Keeping every character in place, output all the data.

Material provided Start Marker

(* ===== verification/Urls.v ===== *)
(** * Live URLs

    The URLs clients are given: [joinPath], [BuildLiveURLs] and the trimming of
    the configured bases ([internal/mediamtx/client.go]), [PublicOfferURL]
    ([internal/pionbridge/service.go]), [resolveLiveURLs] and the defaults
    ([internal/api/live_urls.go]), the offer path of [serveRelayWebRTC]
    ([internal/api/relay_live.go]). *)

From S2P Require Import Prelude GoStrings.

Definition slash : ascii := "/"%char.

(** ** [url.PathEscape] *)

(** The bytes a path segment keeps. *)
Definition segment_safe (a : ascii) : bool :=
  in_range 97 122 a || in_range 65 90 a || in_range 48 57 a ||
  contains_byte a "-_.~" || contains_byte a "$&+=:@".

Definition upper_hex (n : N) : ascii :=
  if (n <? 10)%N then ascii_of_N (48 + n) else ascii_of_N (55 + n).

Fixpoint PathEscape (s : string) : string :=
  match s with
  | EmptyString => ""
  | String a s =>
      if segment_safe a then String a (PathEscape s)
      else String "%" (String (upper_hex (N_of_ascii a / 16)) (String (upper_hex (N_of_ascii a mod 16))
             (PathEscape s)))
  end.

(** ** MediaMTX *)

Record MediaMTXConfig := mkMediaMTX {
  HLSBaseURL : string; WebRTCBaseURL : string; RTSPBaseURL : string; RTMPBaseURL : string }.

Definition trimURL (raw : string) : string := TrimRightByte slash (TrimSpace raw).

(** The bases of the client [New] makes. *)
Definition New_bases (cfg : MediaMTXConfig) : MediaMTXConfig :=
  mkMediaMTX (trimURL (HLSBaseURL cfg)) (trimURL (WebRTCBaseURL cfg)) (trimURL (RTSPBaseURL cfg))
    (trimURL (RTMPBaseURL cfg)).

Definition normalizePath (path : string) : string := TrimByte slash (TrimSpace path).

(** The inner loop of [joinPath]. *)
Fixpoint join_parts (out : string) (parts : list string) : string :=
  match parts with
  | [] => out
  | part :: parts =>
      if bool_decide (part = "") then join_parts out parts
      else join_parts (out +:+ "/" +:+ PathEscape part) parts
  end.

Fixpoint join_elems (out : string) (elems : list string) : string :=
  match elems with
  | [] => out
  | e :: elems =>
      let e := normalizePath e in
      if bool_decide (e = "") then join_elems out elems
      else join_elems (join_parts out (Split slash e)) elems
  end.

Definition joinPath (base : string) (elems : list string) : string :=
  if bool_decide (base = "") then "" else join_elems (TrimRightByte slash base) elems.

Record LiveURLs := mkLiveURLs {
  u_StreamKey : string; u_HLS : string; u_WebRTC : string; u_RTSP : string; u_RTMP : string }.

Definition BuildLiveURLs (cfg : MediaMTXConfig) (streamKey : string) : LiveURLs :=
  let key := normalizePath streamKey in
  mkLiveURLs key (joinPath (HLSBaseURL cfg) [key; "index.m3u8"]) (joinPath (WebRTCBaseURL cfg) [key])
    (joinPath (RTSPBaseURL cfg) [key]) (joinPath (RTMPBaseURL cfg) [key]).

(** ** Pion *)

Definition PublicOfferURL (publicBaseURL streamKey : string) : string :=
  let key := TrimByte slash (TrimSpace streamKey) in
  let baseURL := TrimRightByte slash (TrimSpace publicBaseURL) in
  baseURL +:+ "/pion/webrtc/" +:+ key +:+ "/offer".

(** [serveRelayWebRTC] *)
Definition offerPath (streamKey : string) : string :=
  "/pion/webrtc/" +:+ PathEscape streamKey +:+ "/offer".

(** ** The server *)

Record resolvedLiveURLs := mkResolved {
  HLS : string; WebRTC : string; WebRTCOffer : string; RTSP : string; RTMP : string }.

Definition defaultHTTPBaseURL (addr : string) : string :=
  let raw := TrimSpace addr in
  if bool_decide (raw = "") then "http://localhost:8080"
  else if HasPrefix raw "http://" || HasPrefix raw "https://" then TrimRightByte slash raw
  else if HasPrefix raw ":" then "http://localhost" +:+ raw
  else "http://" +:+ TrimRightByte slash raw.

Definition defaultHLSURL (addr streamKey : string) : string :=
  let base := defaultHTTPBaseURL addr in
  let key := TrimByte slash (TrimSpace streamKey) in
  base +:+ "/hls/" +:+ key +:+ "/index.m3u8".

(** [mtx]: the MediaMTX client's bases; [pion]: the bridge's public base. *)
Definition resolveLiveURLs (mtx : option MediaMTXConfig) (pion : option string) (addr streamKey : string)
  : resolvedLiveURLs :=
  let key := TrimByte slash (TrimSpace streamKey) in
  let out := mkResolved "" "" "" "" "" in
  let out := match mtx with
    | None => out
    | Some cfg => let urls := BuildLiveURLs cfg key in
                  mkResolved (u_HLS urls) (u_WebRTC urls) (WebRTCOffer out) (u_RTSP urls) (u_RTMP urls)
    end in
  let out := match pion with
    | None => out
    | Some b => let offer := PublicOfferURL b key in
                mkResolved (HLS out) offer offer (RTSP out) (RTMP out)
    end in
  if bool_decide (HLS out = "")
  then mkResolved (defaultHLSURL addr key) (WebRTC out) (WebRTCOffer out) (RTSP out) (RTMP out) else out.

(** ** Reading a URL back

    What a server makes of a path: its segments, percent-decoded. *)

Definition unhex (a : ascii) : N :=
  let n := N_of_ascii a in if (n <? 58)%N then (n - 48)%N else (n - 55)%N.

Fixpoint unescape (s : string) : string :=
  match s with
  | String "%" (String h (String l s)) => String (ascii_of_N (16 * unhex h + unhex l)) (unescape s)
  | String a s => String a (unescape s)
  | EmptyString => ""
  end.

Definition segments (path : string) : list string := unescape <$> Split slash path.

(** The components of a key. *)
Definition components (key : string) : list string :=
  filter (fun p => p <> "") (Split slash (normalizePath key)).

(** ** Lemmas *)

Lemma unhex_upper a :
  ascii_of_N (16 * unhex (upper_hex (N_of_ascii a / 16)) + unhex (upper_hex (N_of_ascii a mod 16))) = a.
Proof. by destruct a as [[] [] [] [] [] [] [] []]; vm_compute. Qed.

Material provided End Marker

→ Solution for this task
(* ===== verification/Urls.v ===== *)
(** * Live URLs

    The URLs clients are given: [joinPath], [BuildLiveURLs] and the trimming of
    the configured bases ([internal/mediamtx/client.go]), [PublicOfferURL]
    ([internal/pionbridge/service.go]), [resolveLiveURLs] and the defaults
    ([internal/api/live_urls.go]), the offer path of [serveRelayWebRTC]
    ([internal/api/relay_live.go]). *)

From S2P Require Import Prelude GoStrings.

Definition slash : ascii := "/"%char.

(** ** [url.PathEscape] *)

(** The bytes a path segment keeps. *)
Definition segment_safe (a : ascii) : bool :=
  in_range 97 122 a || in_range 65 90 a || in_range 48 57 a ||
  contains_byte a "-_.~" || contains_byte a "$&+=:@".

Definition upper_hex (n : N) : ascii :=
  if (n <? 10)%N then ascii_of_N (48 + n) else ascii_of_N (55 + n).

Fixpoint PathEscape (s : string) : string :=
  match s with
  | EmptyString => ""
  | String a s =>
      if segment_safe a then String a (PathEscape s)
      else String "%" (String (upper_hex (N_of_ascii a / 16)) (String (upper_hex (N_of_ascii a mod 16))
             (PathEscape s)))
  end.

(** ** MediaMTX *)

Record MediaMTXConfig := mkMediaMTX {
  HLSBaseURL : string; WebRTCBaseURL : string; RTSPBaseURL : string; RTMPBaseURL : string }.

Definition trimURL (raw : string) : string := TrimRightByte slash (TrimSpace raw).

(** The bases of the client [New] makes. *)
Definition New_bases (cfg : MediaMTXConfig) : MediaMTXConfig :=
  mkMediaMTX (trimURL (HLSBaseURL cfg)) (trimURL (WebRTCBaseURL cfg)) (trimURL (RTSPBaseURL cfg))
    (trimURL (RTMPBaseURL cfg)).

Definition normalizePath (path : string) : string := TrimByte slash (TrimSpace path).

(** The inner loop of [joinPath]. *)
Fixpoint join_parts (out : string) (parts : list string) : string :=
  match parts with
  | [] => out
  | part :: parts =>
      if bool_decide (part = "") then join_parts out parts
      else join_parts (out +:+ "/" +:+ PathEscape part) parts
  end.

Fixpoint join_elems (out : string) (elems : list string) : string :=
  match elems with
  | [] => out
  | e :: elems =>
      let e := normalizePath e in
      if bool_decide (e = "") then join_elems out elems
      else join_elems (join_parts out (Split slash e)) elems
  end.

Definition joinPath (base : string) (elems : list string) : string :=
  if bool_decide (base = "") then "" else join_elems (TrimRightByte slash base) elems.

Record LiveURLs := mkLiveURLs {
  u_StreamKey : string; u_HLS : string; u_WebRTC : string; u_RTSP : string; u_RTMP : string }.

Definition BuildLiveURLs (cfg : MediaMTXConfig) (streamKey : string) : LiveURLs :=
  let key := normalizePath streamKey in
  mkLiveURLs key (joinPath (HLSBaseURL cfg) [key; "index.m3u8"]) (joinPath (WebRTCBaseURL cfg) [key])
    (joinPath (RTSPBaseURL cfg) [key]) (joinPath (RTMPBaseURL cfg) [key]).

(** ** Pion *)

Definition PublicOfferURL (publicBaseURL streamKey : string) : string :=
  let key := TrimByte slash (TrimSpace streamKey) in
  let baseURL := TrimRightByte slash (TrimSpace publicBaseURL) in
  baseURL +:+ "/pion/webrtc/" +:+ key +:+ "/offer".

(** [serveRelayWebRTC] *)
Definition offerPath (streamKey : string) : string :=
  "/pion/webrtc/" +:+ PathEscape streamKey +:+ "/offer".

(** ** The server *)

Record resolvedLiveURLs := mkResolved {
  HLS : string; WebRTC : string; WebRTCOffer : string; RTSP : string; RTMP : string }.

Definition defaultHTTPBaseURL (addr : string) : string :=
  let raw := TrimSpace addr in
  if bool_decide (raw = "") then "http://localhost:8080"
  else if HasPrefix raw "http://" || HasPrefix raw "https://" then TrimRightByte slash raw
  else if HasPrefix raw ":" then "http://localhost" +:+ raw
  else "http://" +:+ TrimRightByte slash raw.

Definition defaultHLSURL (addr streamKey : string) : string :=
  let base := defaultHTTPBaseURL addr in
  let key := TrimByte slash (TrimSpace streamKey) in
  base +:+ "/hls/" +:+ key +:+ "/index.m3u8".

(** [mtx]: the MediaMTX client's bases; [pion]: the bridge's public base. *)
Definition resolveLiveURLs (mtx : option MediaMTXConfig) (pion : option string) (addr streamKey : string)
  : resolvedLiveURLs :=
  let key := TrimByte slash (TrimSpace streamKey) in
  let out := mkResolved "" "" "" "" "" in
  let out := match mtx with
    | None => out
    | Some cfg => let urls := BuildLiveURLs cfg key in
                  mkResolved (u_HLS urls) (u_WebRTC urls) (WebRTCOffer out) (u_RTSP urls) (u_RTMP urls)
    end in
  let out := match pion with
    | None => out
    | Some b => let offer := PublicOfferURL b key in
                mkResolved (HLS out) offer offer (RTSP out) (RTMP out)
    end in
  if bool_decide (HLS out = "")
  then mkResolved (defaultHLSURL addr key) (WebRTC out) (WebRTCOffer out) (RTSP out) (RTMP out) else out.

(** ** Reading a URL back

    What a server makes of a path: its segments, percent-decoded. *)

Definition unhex (a : ascii) : N :=
  let n := N_of_ascii a in if (n <? 58)%N then (n - 48)%N else (n - 55)%N.

Fixpoint unescape (s : string) : string :=
  match s with
  | String "%" (String h (String l s)) => String (ascii_of_N (16 * unhex h + unhex l)) (unescape s)
  | String a s => String a (unescape s)
  | EmptyString => ""
  end.

Definition segments (path : string) : list string := unescape <$> Split slash path.

(** The components of a key. *)
Definition components (key : string) : list string :=
  filter (fun p => p <> "") (Split slash (normalizePath key)).

(** ** Lemmas *)

Lemma unhex_upper a :
  ascii_of_N (16 * unhex (upper_hex (N_of_ascii a / 16)) + unhex (upper_hex (N_of_ascii a mod 16))) = a.
Proof. by destruct a as [[] [] [] [] [] [] [] []]; vm_compute. Qed.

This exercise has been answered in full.